Kollarımı bedeninden çektim ve kaşlarımı çattım. ''Tabi ki kurtaracağız seni!''

Aniden tek kaşı havalandı ve Pelin'le ikimize bakıp, ''Sizi burada beklemiyorum ama ne yalan söyleyeyim...''

Pelin, ''Az kalsın Abdülhey ve Memati edasıyla hangara gidecektik!'' dedi, Pelin yorgun bir heyecanla.

Mete'nin yüzü gerilirken başını salladı. ''Ben size yerini söylediğimde tahmin ettim zaten.'' Sinirle ama gülerek devam etti. ''Siz anca, hangarın arka kapıdan elinizde sopalarla Üçkağıtçı Sinan ve Osman Ağa edasıyla girerdiniz hangara!''

Pelin'le sesli gülmeye başladığımızda aklıma gelen şeyle hızla endişeyle Mete'ye sordum. ''Baran'dan bir haber var mı? İyi mi?''

Mete, yüzümün ani değişikliğine ve yüzümdeki endişeye baktı ilk önce. Sonra nefeslenip, ''Adamlardan bir cacık çıkmamış. Ya adamlar konuşmadı ya da bizim salaklar adamları konuşturamadı.''

On dakika içinde holdingden çıkmış ve Mete'nin pert olan büyük cipinin aksine daha küçük olan diğer cipine binmiştik. Ön koltukta ben oturuyordum.
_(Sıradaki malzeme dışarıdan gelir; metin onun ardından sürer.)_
Lemma put_complete_eq st now piece header wire : Inv st → publishable st wire →
  piece_length st ≤ max_bytes st → has_piece st piece = false →
  Lockstep (completed st now piece header wire) ∧
  put_complete_memory st now piece header wire =
    (if has_piece (evict (completed st now piece header wire)) piece then Published else NotRetained,
     evict (completed st now piece header wire)).
Proof.
  intros HI Hpub Hfit Hno. pose proof Hpub as (? & ? & ? & ? & Hw & ?).
  pose proof (ls_cur _ (inv_lockstep _ HI)) as Hcur. pose proof (inv_budget _ HI) as Hbud.
  pose proof (inv_max _ HI) as Hmax.
  set (old := from_option piece_bytes 0 (pieces (backend st) !! piece)).
  assert (old ≤ total st) as Hle.
  { unfold old, total. destruct (pieces (backend st) !! piece) as [c|] eqn:E; simpl; [|lia].
    rewrite (sum_values_delete piece_bytes _ _ _ E). lia. }
  assert (piece_bytes (chunk_map wire (chunk_length st)) = piece_length st) as Hpb.
  { rewrite (bytes_chunk_map wire (chunk_length st) (piece_length st `div` chunk_length st));
      [done|done|by apply publishable_chunks|done]. }
  split.
  - unfold completed. fold old.
    replace (total st - old + piece_length st)
      with (total st - old + piece_bytes (chunk_map wire (chunk_length st))) by lia.
    apply insert_lockstep; [apply HI|done|]. lia.
  - unfold put_complete_memory. unfold has_piece, chunks_per_piece in Hno. rewrite Hno.
    fold old. assert (u64_add (u64_sub (cur_bytes st) old) (piece_length st) =
      total st - old + piece_length st) as -> by (rewrite u64_sub_small, u64_add_small by lia; lia).
    done.
Qed.

Lemma completed_config st now piece header wire :
  piece_length (completed st now piece header wire) = piece_length st ∧
  chunk_length (completed st now piece header wire) = chunk_length st ∧
  max_bytes (completed st now piece header wire) = max_bytes st ∧
  backend (completed st now piece header wire) =
    mkMemory (<[piece := chunk_map wire (chunk_length st)]> (pieces (backend st)))
      (<[piece := header]> (headers (backend st))).
Proof.
  unfold completed. set (st1 := mkStore _ _ _ _ _ _ _ _).
  by destruct (mark_seen_config now piece st1) as (-> & _ & -> & -> & -> & _).
Qed.

Lemma shared_put_cases st now piece header wire :
  (¬ publishable st wire ∧ shared_put_complete_piece st now piece header wire = (Err InvalidInput, st)) ∨
  (publishable st wire ∧ max_bytes st < piece_length st ∧
    shared_put_complete_piece st now piece header wire = (Ok NotRetained, st)) ∨
  (publishable st wire ∧ piece_length st ≤ max_bytes st ∧
    shared_put_complete_piece st now piece header wire =
      (Ok (put_complete_memory st now piece header wire).1,
       (put_complete_memory st now piece header wire).2)).
Proof.
  unfold shared_put_complete_piece, begin_complete_admission.
  destruct ((piece_length st =? 0) || (chunk_length st =? 0)
     || negb (piece_length st `mod` chunk_length st =? 0)
     || (65535 <? piece_length st `div` chunk_length st) || negb (piece_length st =? lenN wire)
     || (two32 <=? chunk_length st)) eqn:E.
  - left. split; [|done]. intros (? & ? & Hm & ? & Hw & ?). revert E.
    rewrite !orb_true_iff, !negb_true_iff, !N.eqb_eq, !N.eqb_neq, N.ltb_lt, N.leb_le. intuition lia.
  - right. rewrite !orb_false_iff, !negb_false_iff, !N.eqb_neq, !N.eqb_eq, N.ltb_ge, N.leb_gt in E.
    assert (publishable st wire) as Hp by (unfold publishable; intuition lia).
    destruct (N.ltb_spec (max_bytes st) (piece_length st)); cbn [submit];
      rewrite N.eqb_refl; cbn [negb]; [by left|]. right.
    split_and!; try done. by destruct (put_complete_memory st now piece header wire).
Qed.

Lemma shared_put_inv st now piece header wire :
  Inv st → Inv (shared_put_complete_piece st now piece header wire).2.
Proof.
  intros HI. destruct (shared_put_cases st now piece header wire)
    as [[_ ->]|[(_ & _ & ->)|(Hp & Hfit & ->)]]; [done|done|]. simpl.
  destruct (has_piece st piece) eqn:Eh.
  { unfold put_complete_memory. unfold has_piece, chunks_per_piece in Eh. by rewrite Eh. }
  destruct (put_complete_eq st now piece header wire HI Hp Hfit Eh) as [HL ->]. simpl.
  destruct (completed_config st now piece header wire) as (E1 & E2 & E3 & E4).
  apply evict_inv; [done|rewrite E3; apply HI|].
  intros p c i. rewrite E1, E2, E4. simpl. intros [[<- <-]|[_ Hpc]]%lookup_insert_Some.
  - intros Hi. destruct Hp as (? & ? & ? & ? & ? & ?).
    apply (dom_chunk_map wire (chunk_length st) _ ltac:(done)); [by apply publishable_chunks|done|done].
  - by apply (inv_chunks _ HI p c i Hpc).
Qed.

(** ** Reading blocks *)

(** The store serves the wire bytes of a whole piece. *)
Definition serves (st : PieceStore) (piece : N) (wire : bytes) : Prop :=
  ∀ i, i < piece_length st `div` chunk_length st →
    chunk st piece i = Some (slice wire (N.to_nat (i * chunk_length st))
      (N.to_nat (i * chunk_length st + chunk_length st))).

Lemma slice_app_adjacent {A} (l : list A) a b c : (a ≤ b ≤ c)%nat →
  slice l a b ++ slice l b c = slice l a c.
Proof.
  intros H. unfold slice. replace (drop b l) with (drop (b - a) (drop a l))
    by (rewrite drop_drop; f_equal; lia).
  rewrite take_take_drop. f_equal. lia.
Qed.

Lemma read_chunks_served st piece wire lo n : serves st piece wire →
  lo + n ≤ piece_length st `div` chunk_length st → piece_length st `div` chunk_length st ≤ 65535 →
  read_chunks st piece (range lo n) =
    Some (slice wire (N.to_nat (lo * chunk_length st)) (N.to_nat ((lo + n) * chunk_length st))).
Proof.
  intros Hs. revert lo. induction n as [|n IH] using N.peano_ind; intros lo Hlo Hmax.
  { rewrite N.add_0_r. unfold slice. by rewrite Nat.sub_diag, take_0. }
  rewrite <-N.add_1_l, range_cons. cbn [read_chunks]. rewrite (proj2 (N.ltb_lt _ _)) by lia.
  unfold shared_serving_chunk. pose proof (Hs lo ltac:(lia)) as Hc. unfold chunk, backend_get in Hc.
  rewrite Hc. cbn [mbind option_bind]. rewrite IH by lia. cbn [mbind option_bind]. f_equal.
  replace (N.to_nat (lo * chunk_length st + chunk_length st))
    with (N.to_nat ((lo + 1) * chunk_length st)) by lia.
  rewrite slice_app_adjacent by nia. f_equal. lia.
Qed.

Lemma shared_block_served st piece wire begin len : serves st piece wire → publishable st wire →
  0 < len ≤ MAX_BT_REQUEST_LEN → begin + len ≤ piece_length st → begin + len < two64 →
  shared_block st piece begin len = Some (slice wire (N.to_nat begin) (N.to_nat (begin + len))).
Proof.
  intros Hs (Hpl & Hcl & Hm & Hn & Hw & Hc32) Hlen Hend Hov. unfold shared_block.
  rewrite (proj2 (N.eqb_neq _ _)), (proj2 (N.ltb_ge _ _)) by lia. cbn [orb].
  rewrite (proj2 (checked_add_Some begin len (begin + len))) by done. cbn [mbind option_bind].
  rewrite (proj2 (N.ltb_ge (piece_length st) (begin + len))) by done.
  set (cl := chunk_length st) in *. set (first := begin `div` cl).
  set (last := div_ceil (begin + len) cl).
  pose proof (N.div_mod (piece_length st) cl ltac:(lia)) as Hdm. rewrite Hm, N.add_0_r in Hdm.
  destruct (div_mul_bounds begin cl Hcl) as [Hb1 Hb2]. fold first in Hb1, Hb2.
  destruct (div_mul_bounds (begin + len) cl Hcl) as [He1 He2].
  assert (begin + len ≤ last * cl ∧ last ≤ piece_length st `div` cl ∧ first ≤ last) as (Hl1 & Hl2 & Hl3).
  { pose proof (N.div_mod (begin + len) cl ltac:(lia)) as Hde.
    assert (begin + len ≤ last * cl) as Hle1.
    { unfold last, div_ceil. destruct (N.eqb_spec ((begin + len) `mod` cl) 0) as [E|E]; [|lia].
      rewrite E in Hde. lia. }
    split_and!; [done| |nia].
    unfold last, div_ceil. destruct (N.eqb_spec ((begin + len) `mod` cl) 0) as [E|E].
    - apply N.Div0.div_le_mono. done.
    - assert ((begin + len) `div` cl < piece_length st `div` cl) as Hlt; [|lia].
      apply N.Div0.div_lt_upper_bound. rewrite <-Hdm.
      assert (begin + len ≠ piece_length st) by congruence. lia. }
  rewrite (read_chunks_served st piece wire) by (done || fold cl; lia). cbn [mbind option_bind].
  fold cl. replace (first + (last - first)) with last by lia.
  assert (begin = first * cl + begin `mod` cl) as Hbm.
  { unfold first. pose proof (N.div_mod begin cl ltac:(lia)). lia. }
  pose proof (N.mod_lt begin cl ltac:(lia)) as Hmlt.
  rewrite (proj2 (checked_add_Some _ _ _)) by (split; [done|lia]). cbn [mbind option_bind].
  apply slice_get_Some. split_and!; [|lia|].
  - rewrite slice_slice by lia. f_equal; lia.
  - unfold lenN in Hw. rewrite slice_length by nia. lia.
Qed.

(** A published piece survives its own eviction pass only whole. *)
Lemma trimmed_lookup cut st st' p : Trimmed cut st st' → is_Some (pieces (backend st') !! p) →
  pieces (backend st') !! p = pieces (backend st) !! p ∧ headers (backend st') !! p = headers (backend st) !! p.
Proof.
  intros [Hp Hh _ _]. rewrite Hp, Hh, !lookup_from_key. case_decide; [done|]. by intros [].
Qed.

(** ** Reachable stores *)

Inductive initial : PieceStore → Prop :=
  | initial_new pl cl mx : mx < 2 ^ 63 → initial (new pl cl mx)
  | initial_retention pl cl mx r : mx < 2 ^ 63 → initial (with_retention (new pl cl mx) r).

Inductive step : PieceStore → PieceStore → Prop :=
  | step_put st now piece i header data : lenN data < 2 ^ 63 →
      step st (put_chunk_with_header_at st now piece i header data)
  | step_complete st now piece header wire :
      step st (shared_put_complete_piece st now piece header wire).2.

Definition reachable (st : PieceStore) : Prop := ∃ st0, initial st0 ∧ rtc step st0 st.

Lemma empty_inv st : pieces (backend st) = ∅ → headers (backend st) = ∅ → first_seen st = ∅ →
  cur_bytes st = 0 → max_bytes st < 2 ^ 63 → Inv st.
Proof.
  intros Hp Hh Hf Hc Hm. split; [split|..]; unfold total; rewrite ?Hp, ?Hh, ?Hf, ?Hc; try done.
  - by destruct (retention st).
  - lia.
Qed.

Lemma store_reachable_inv st : reachable st → Inv st.
Proof.
  intros (st0 & Hi & Hs). assert (Inv st0) as HI by (destruct Hi; by apply empty_inv).
  clear Hi. induction Hs as [|x y z Hxy _ IH]; [done|]. apply IH.
  destruct Hxy; [by apply put_chunk_inv|by apply shared_put_inv].
Qed.

Lemma have_pieces_sorted st : StronglySorted N.lt (have_pieces st).
Proof.
  unfold have_pieces, backend_have_pieces. pose proof (ascending_strict (dom (pieces (backend st)))) as Hs.
  induction Hs as [|x l Hl IH Hx]; simpl; [constructor|]. destruct (backend_has_piece _ x _); [|done].
  constructor; [done|]. rewrite Forall_forall in Hx. apply Forall_forall.
  intros y [Hy _]%list_elem_of_In%filter_In. apply Hx. by apply list_elem_of_In.
Qed.

Lemma elem_of_have_pieces st p : p ∈ have_pieces st ↔ has_piece st p = true.
Proof.
  unfold have_pieces, backend_have_pieces, has_piece.
  rewrite list_elem_of_In, filter_In, <-list_elem_of_In, elem_of_ascending, elem_of_dom.
  split; [by intros [_ ?]|]. intros Hp. split; [|done].
  unfold backend_has_piece in Hp. destruct (pieces (backend st) !! p); [by eexists|done].
Qed.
Mete, Baran'a ve Çınar'a ulaşmaya çalışmış fakat telefonunu açan olmamıştı. Korumaların başı olan Tufan abi ve Oktay amcadan da ses seda yoktu. Mete'de Çınar'la en sonra yarım saat öncesinde konuştuğunu söylemişti.

Düşünceli bir sesle, ''Çınar sana, adamları konuşturamadıklarını söylediyse konu kapanmıştır değil mi? Yani dağılmışlardır?'' dedim.

Mete, gözlerini yoldan ayırmazken sıkıntılı bir tonla konuştu. ''Baran ve Çınar'ı biraz bile tanıyor olsam, adamları yakalamışken asla bırakmazlar. Konuşmamaları dert değil.''

İçime oturan koca bir öküzle koltuğuma sindim.

Güneş gökyüzünü terk etmeye hazırlanıyordu. Yeryüzüne vuran ışığı giderek kızıllaşıyordu. Son bir kararla eve gitmek yerine Beykoz'a gitmeye karar vermiştik. Mete'nin varlığı bize güven vermişti.